The homecoming: Eric Cantor lands on Wall Street
One of the unappreciated pleasures in this fame-besotted world is reading a celebrity newspaper or magazine profile and thinking: I wonder what the truth is, really.
That was the case with this week’s Wall Street Journal scoop about former House Majority Leader Eric Cantor (R-Va.) jumping to the Wall Street investment bank Moelis & Co. as vice chairman and managing director. In the same sense that Soviet citizens once had to become experts in reading between the lines when they perused Pravda, careful scrutiny of the job announcement paid dividends.
Some of the pleasure came from the article’s laugh lines. It told, for instance, of how the job offer emerged out of the blue when Cantor and Ken Moelis, the firm’s founder, “were having brunch with their wives in Los Angeles and Mr. Moelis, also a Republican, was giving Mr. Cantor career advice when it occurred to him that the two should work together.”
We’re being asked to imagine that the conversation went something like this:
Moelis: “Don’t wear sneakers to your job interview. Also, make sure you proofread your resume because no one wants a guy whose resume is full of typos, and -- Hey! Wait a second! Why don’t you come work for me?”
Cantor: “I never thought of that.”
We’re also told that “Mr. Cantor said he is focused on his new career learning the investment banking business and providing clients with quality counsel.
“‘I’ve got a lot to learn,’ he said. ‘I’m very focused on my next step.’”
That requires us to believe that the investment banking training program operated by Moelis & Co. normally pays its trainees what it’s paying Cantor, which is $1.4 million this year including a signing bonus, and a minimum of $1.6 million next year.
Most fascinating, we’re being asked to take at face value Moelis’ assertion that the Cantor acquisition isn’t about Cantor’s political connections but to have the former House leader provide “strategic counsel to the firm’s corporate and institutional clients on key issues,” as the firm said in a news release. “He will play a leading role in client development and advise clients on strategic matters.” Ken Moelis also cited Cantor’s “unique expertise in assessing complex situations and crafting innovative solutions.”
Couple of points here.
First, if you’re banking on Cantor’s grasp of strategy, wouldn’t you wonder about how he got utterly trounced in a Republican primary in June by David Brat, a thoroughgoing political nobody with no money, who attacked the arch-conservative Cantor from the right?
Second, Cantor was one of the leading money men in the House GOP, collecting more than $10 million in contributions through his campaign committee and leadership PAC for the current election cycle, and more than $13 million in the 2012 cycle. (The figures are from the Center for Responsive Politics.)

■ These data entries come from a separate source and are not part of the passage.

(** * Localized Narratives data loader

    A model of [localized_narratives.py]: the registry of annotation
    files, the [LocalizedNarrative] record with its derived recording URL
    and its textual representation, and the [DataLoader] that downloads
    the annotation files and reads them back line by line.

    Python values are rendered as follows.  A [str] is a [string] whose
    characters are code points below 256; an [int] is a [Z]; a [float] is
    a primitive float; a [dict] used as a table is a [gmap]; an exception
    is a constructor of [exn] carried by [result]; a generator is a state
    type with a [next] function that returns what one resumption does. *)

From Stdlib Require Import ZArith String Ascii DecimalString Floats.
From stdpp Require Import gmap strings list fin_maps.

Local Open Scope string_scope.
Local Open Scope Z_scope.
Local Open Scope list_scope.

(** ** Python primitives *)

Module Py.

(** The exceptions the module can raise, by their Python class.
    [DecodeError] stands for whatever [json.loads] or the keyword
    construction of the record raises on a bad line, [DownloadError] for
    whatever [wget.download] raises. *)
Inductive exn : Type :=
| ValueError (msg : string)
| AttributeError
| IndexError
| FileNotFoundError
| FileExistsError
| IsADirectoryError
| DecodeError
| DownloadError.

Inductive result (A : Type) : Type :=
| Ok (a : A)
| Raise (e : exn).
Arguments Ok {A} a.
Arguments Raise {A} e.

Definition bind {A B} (m : result A) (f : A -> result B) : result B :=
  match m with
  | Ok a => f a
  | Raise e => Raise e
  end.

(** What one resumption of a generator ends in. *)
Inductive outcome (Y : Type) : Type :=
| Yielded (y : Y)
| StopIteration
| Raised (e : exn).
Arguments Yielded {Y} y.
Arguments StopIteration {Y}.
Arguments Raised {Y} e.

(** [str(i)] for an int. *)
Definition str_of_int (i : Z) : string :=
  NilZero.string_of_int (Z.to_int i).

(** [c * n] for a one-character string. *)
Fixpoint replicate_char (n : nat) (c : ascii) : string :=
  match n with
  | O => EmptyString
  | S n' => String c (replicate_char n' c)
  end.

(** [s.zfill(width)]: pad with ['0'] on the left up to [width]; a leading
    sign stays in front of the padding. *)
Definition zfill (width : nat) (s : string) : string :=
  let n := String.length s in
  if (width <=? n)%nat then s
  else
    let pad := replicate_char (width - n) "0"%char in
    match s with
    | String c rest =>
        if (Ascii.eqb c "+" || Ascii.eqb c "-")%bool
        then String c (pad +:+ rest)
        else pad +:+ s
    | EmptyString => pad
    end.

(** [f'{i:0{width}d}']: sign-aware zero padding of the decimal form. *)
Definition format_0d (width : nat) (i : Z) : string :=
  zfill width (str_of_int i).

(** [needle in hay] for two strings. *)
Fixpoint contains (needle hay : string) : bool :=
  String.prefix needle hay ||
  match hay with
  | EmptyString => false
  | String _ hay' => contains needle hay'
  end.

(** [s[:n]]. *)
Definition slice_to (n : nat) (s : string) : string :=
  String.substring 0 n s.

(** [range(n)]. *)
Definition range (n : Z) : list Z := seqZ 0 n.

End Py.
Export Py.

(** ** Module constants and the registry of annotation files *)

Definition _ROOT_URL : string :=
  "https://storage.googleapis.com/localized-narratives".
Definition _ANNOTATIONS_ROOT_URL : string := _ROOT_URL +:+ "/annotations".
Definition _RECORDINGS_ROOT_URL : string := _ROOT_URL +:+ "/voice-recordings".

(** The dict literal, entry by entry and in the order it is written. *)
Definition annotation_files_items : list (string * list string) :=
  [ ("open_images_train",
     (fun i => "open_images_train_v6_localized_narratives-" +:+ format_0d 5 i
               +:+ "-of-00010.jsonl") <$> range 10);
    ("open_images_val", ["open_images_validation_localized_narratives.jsonl"]);
    ("open_images_test", ["open_images_test_localized_narratives.jsonl"]);
    ("coco_train",
     (fun i => "coco_train_localized_narratives-" +:+ format_0d 5 i
               +:+ "-of-00004.jsonl") <$> range 4);
    ("coco_val", ["coco_val_localized_narratives.jsonl"]);
    ("flickr30k_train", ["flickr30k_train_localized_narratives.jsonl"]);
    ("flickr30k_val", ["flickr30k_val_localized_narratives.jsonl"]);
    ("flickr30k_test", ["flickr30k_test_localized_narratives.jsonl"]);
    ("ade20k_train", ["ade20k_train_localized_narratives.jsonl"]);
    ("ade20k_val", ["ade20k_validation_localized_narratives.jsonl"]) ].

Definition _ANNOTATION_FILES : gmap string (list string) :=
  list_to_map annotation_files_items.

(** ** The generator [_expected_files]

    Nothing runs when the generator is created.  The first resumption
    looks the key up: an unknown key raises [ValueError] there, a known
    one starts handing out the list, one name per resumption. *)

Inductive ef_state : Type :=
| EF_start (dataset_and_split : string)
| EF_iter (rest : list string)
| EF_done.

Definition unknown_key_error (dataset_and_split : string) : exn :=
  ValueError ("Unknown value for `dataset_and_split`: " +:+ dataset_and_split).

Definition ef_resume (rest : list string) : outcome string * ef_state :=
  match rest with
  | [] => (StopIteration, EF_done)
  | name :: rest' => (Yielded name, EF_iter rest')
  end.

Definition ef_next (st : ef_state) : outcome string * ef_state :=
  match st with
  | EF_start key =>
      match _ANNOTATION_FILES !! key with
      | Some names => ef_resume names
      | None => (Raised (unknown_key_error key), EF_done)
      end
  | EF_iter rest => ef_resume rest
  | EF_done => (StopIteration, EF_done)
  end.

Definition _expected_files (dataset_and_split : string) : ef_state :=
  EF_start dataset_and_split.

(** [list(gen)] for a generator without effects, cut after [fuel]
    resumptions: the values yielded and how the last resumption ended
    ([None] when the fuel ran out first). *)
Fixpoint collect {S Y : Type} (next : S -> outcome Y * S) (fuel : nat) (st : S)
  : list Y * option (outcome Y) :=
  match fuel with
  | O => ([], None)
  | S fuel' =>
      match next st with
      | (Yielded y, st') =>
          let '(ys, fin) := collect next fuel' st' in (y :: ys, fin)
      | (out, _) => ([], Some out)
      end
  end.

(** ** Regular expressions, as [re] matches them

    The fragment of the pattern language that the module uses: single
    characters, the class [\w], character ranges, greedy [+] over one of
    those, numbered groups and concatenation.  Matching is by
    backtracking, in the order [re] tries the alternatives: a greedy [+]
    first takes all it can and gives characters back one at a time, and
    [search] tries the start positions from left to right. *)

Module Re.

Inductive atom : Type :=
| Chr (c : ascii)
| Word
| Range (lo hi : ascii).

Inductive regex : Type :=
| Atom (a : atom)
| Plus (a : atom)
| Group (n : nat) (r : regex)
| Seq (r1 r2 : regex).

Definition code (c : ascii) : N := N_of_ascii c.

Definition between (lo hi : N) (c : ascii) : bool :=
  ((lo <=? code c) && (code c <=? hi))%N.

(** [\w] on a [str]: the alphanumeric code points and the underscore.
    Below 128 these are the digits, the letters and ['_']; from 128 to 255
    they are the letters, superscript digits and fractions of Latin-1. *)
Definition is_word (c : ascii) : bool :=
  between 48 57 c || between 65 90 c || between 95 95 c || between 97 122 c
  || between 170 170 c || between 178 179 c || between 181 181 c
  || between 185 186 c || between 188 190 c || between 192 214 c
  || between 216 246 c || between 248 255 c.

Definition atom_matches (a : atom) (c : ascii) : bool :=
  match a with
  | Chr c' => Ascii.eqb c' c
  | Word => is_word c
  | Range lo hi => between (code lo) (code hi) c
  end.

(** The groups closed so far, the last closed first. *)
Definition captures : Type := list (nat * string).

(** The part of [s] consumed when [rest] is what remains of it. *)
Definition consumed (s rest : string) : string :=
  String.substring 0 (String.length s - String.length rest) s.

Section Matcher.
Context {R : Type}.

(** Zero or more characters of [a], the longest run first. *)
Fixpoint star (a : atom) (k : string -> option R) (s : string) : option R :=
  match s with
  | String c s' =>
      if atom_matches a c then
        match star a k s' with
        | Some r => Some r
        | None => k s
        end
      else k s
  | EmptyString => k s
  end.

Definition plus (a : atom) (k : string -> option R) (s : string) : option R :=
  match s with
  | String c s' => if atom_matches a c then star a k s' else None
  | EmptyString => None
  end.

(** [run r s cs k] matches [r] at the head of [s] and hands what remains,
    with the groups, to the continuation [k]; when [k] fails, the next
    way of matching [r] is tried. *)
Fixpoint run (r : regex) (s : string) (cs : captures)
    (k : string -> captures -> option R) : option R :=
  match r with
  | Atom a =>
      match s with
      | String c s' => if atom_matches a c then k s' cs else None
      | EmptyString => None
      end
  | Plus a => plus a (fun rest => k rest cs) s
  | Group n r' => run r' s cs (fun rest cs' => k rest ((n, consumed s rest) :: cs'))
  | Seq r1 r2 => run r1 s cs (fun rest cs' => run r2 rest cs' k)
  end.

End Matcher.

(** [re.match(r, s)]: the groups of the first successful way. *)
Definition match_at (r : regex) (s : string) : option captures :=
  run r s [] (fun _ cs => Some cs).

(** [re.search(r, s)]: the leftmost start position that matches. *)
Fixpoint search (r : regex) (s : string) : option captures :=
  match match_at r s with
  | Some cs => Some cs
  | None =>
      match s with
      | String _ s' => search r s'
      | EmptyString => None
      end
  end.

(** [m.group(n)]; [None] when the group took no part in the match. *)
Fixpoint group (n : nat) (cs : captures) : option string :=
  match cs with
  | [] => None
  | (n', text) :: cs' => if Nat.eqb n n' then Some text else group n cs'
  end.

(** Concatenation of a non-empty sequence of pieces. *)
Fixpoint cat (r : regex) (rs : list regex) : regex :=
  match rs with
  | [] => r
  | r' :: rs' => Seq r (cat r' rs')
  end.

End Re.

(** ** The records *)

Record TimedPoint : Type := mkTimedPoint
  { x : float; y : float; t : float }.

Record TimedUtterance : Type := mkTimedUtterance
  { utterance : string; start_time : float; end_time : float }.

Record LocalizedNarrative : Type := mkLocalizedNarrative
  { dataset_id : string;
    image_id : string;
    annotator_id : Z;
    caption : string;
    timed_caption : list TimedUtterance;
    traces : list (list TimedPoint);
    voice_recording : string }.

(** The pattern [(\w+)/\w+_([0-9]+)_[0-9]+\.] of [voice_recording_url]. *)
Definition recording_pattern : Re.regex :=
  Re.cat (Re.Group 1 (Re.Plus Re.Word))
    [ Re.Atom (Re.Chr "/"); Re.Plus Re.Word; Re.Atom (Re.Chr "_");
      Re.Group 2 (Re.Plus (Re.Range "0" "9")); Re.Atom (Re.Chr "_");
      Re.Plus (Re.Range "0" "9"); Re.Atom (Re.Chr ".") ].

(** The test ['Flic' in self.dataset_id or 'ADE' in self.dataset_id]. *)
Definition needs_path_fix (self : LocalizedNarrative) : bool :=
  contains "Flic" (dataset_id self) || contains "ADE" (dataset_id self).

(** The property [voice_recording_url].  [re.search] returns [None] when
    the pattern is found nowhere, and [None.groups()] raises
    [AttributeError]; the two groups of a match are unpacked into
    [split_id] and [image_id]. *)
Definition voice_recording_url (self : LocalizedNarrative) : result string :=
  bind
    (if needs_path_fix self then
       match Re.search recording_pattern (voice_recording self) with
       | None => Raise AttributeError
       | Some m =>
           match Re.group 1 m, Re.group 2 m with
           | Some split_id, Some image_id =>
               let image_id := zfill 16 image_id in
               Ok (split_id +:+ "/" +:+ split_id +:+ "_" +:+ image_id +:+ "_"
                   +:+ str_of_int (annotator_id self) +:+ ".ogg")
           | _, _ => Raise AttributeError
           end
       end
     else Ok (voice_recording self))
    (fun voice_recording => Ok (_RECORDINGS_ROOT_URL +:+ "/" +:+ voice_recording)).


(** ** What a pattern matches, stated without the matcher

    [matches r w cs cs'] holds when the word [w] is in the language of
    [r] and matching it turns the groups [cs] into [cs'].  The matcher
    [Re.run] is compared with it below. *)

Module ReLang.
Import Re.

Fixpoint all_match (a : atom) (w : string) : bool :=
  match w with
  | EmptyString => true
  | String c w' => atom_matches a c && all_match a w'
  end.

(** A non-empty run of characters of [a]. *)
Definition run_of (a : atom) (w : string) : Prop :=
  w <> "" /\ all_match a w = true.

Fixpoint matches (r : regex) (w : string) (cs cs' : captures) : Prop :=
  match r with
  | Atom a => (exists c, w = String c "" /\ atom_matches a c = true) /\ cs' = cs
  | Plus a => run_of a w /\ cs' = cs
  | Group n r' => exists cs1, matches r' w cs cs1 /\ cs' = (n, w) :: cs1
  | Seq r1 r2 =>
      exists w1 w2 cs1,
        w = w1 +:+ w2 /\ matches r1 w1 cs cs1 /\ matches r2 w2 cs1 cs'
  end.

Some 80% or more of that money came in the form of large individual contributions or contributions to his PAC, which also tend to arrive in large blocks. The securities and investment, real estate and insurance industries led the honor role of donors in both cycles. When the Wall Street Journal describes Cantor’s new job as “something of a return to his roots,” it’s pushing the envelope of understatement.
Dennis Kelleher, the former corporate lawyer and Senate Democratic staffer who heads Better Markets, a financial consumer advocacy group, put it best in an interview with New York Magazine’s Annie Lowrey.
“Let’s look at all (Cantor’s) investment-banking experience,” Kelleher said. “Let’s look at his capital-markets experience. He has none. He has no experience or skills that would qualify him to be even an intern at a fifth-tier firm in the financial industry.... Wall Street is after what it’s always buying in Washington: access, influence and unfair advantage. And Cantor is a big catch for anybody who wants access.”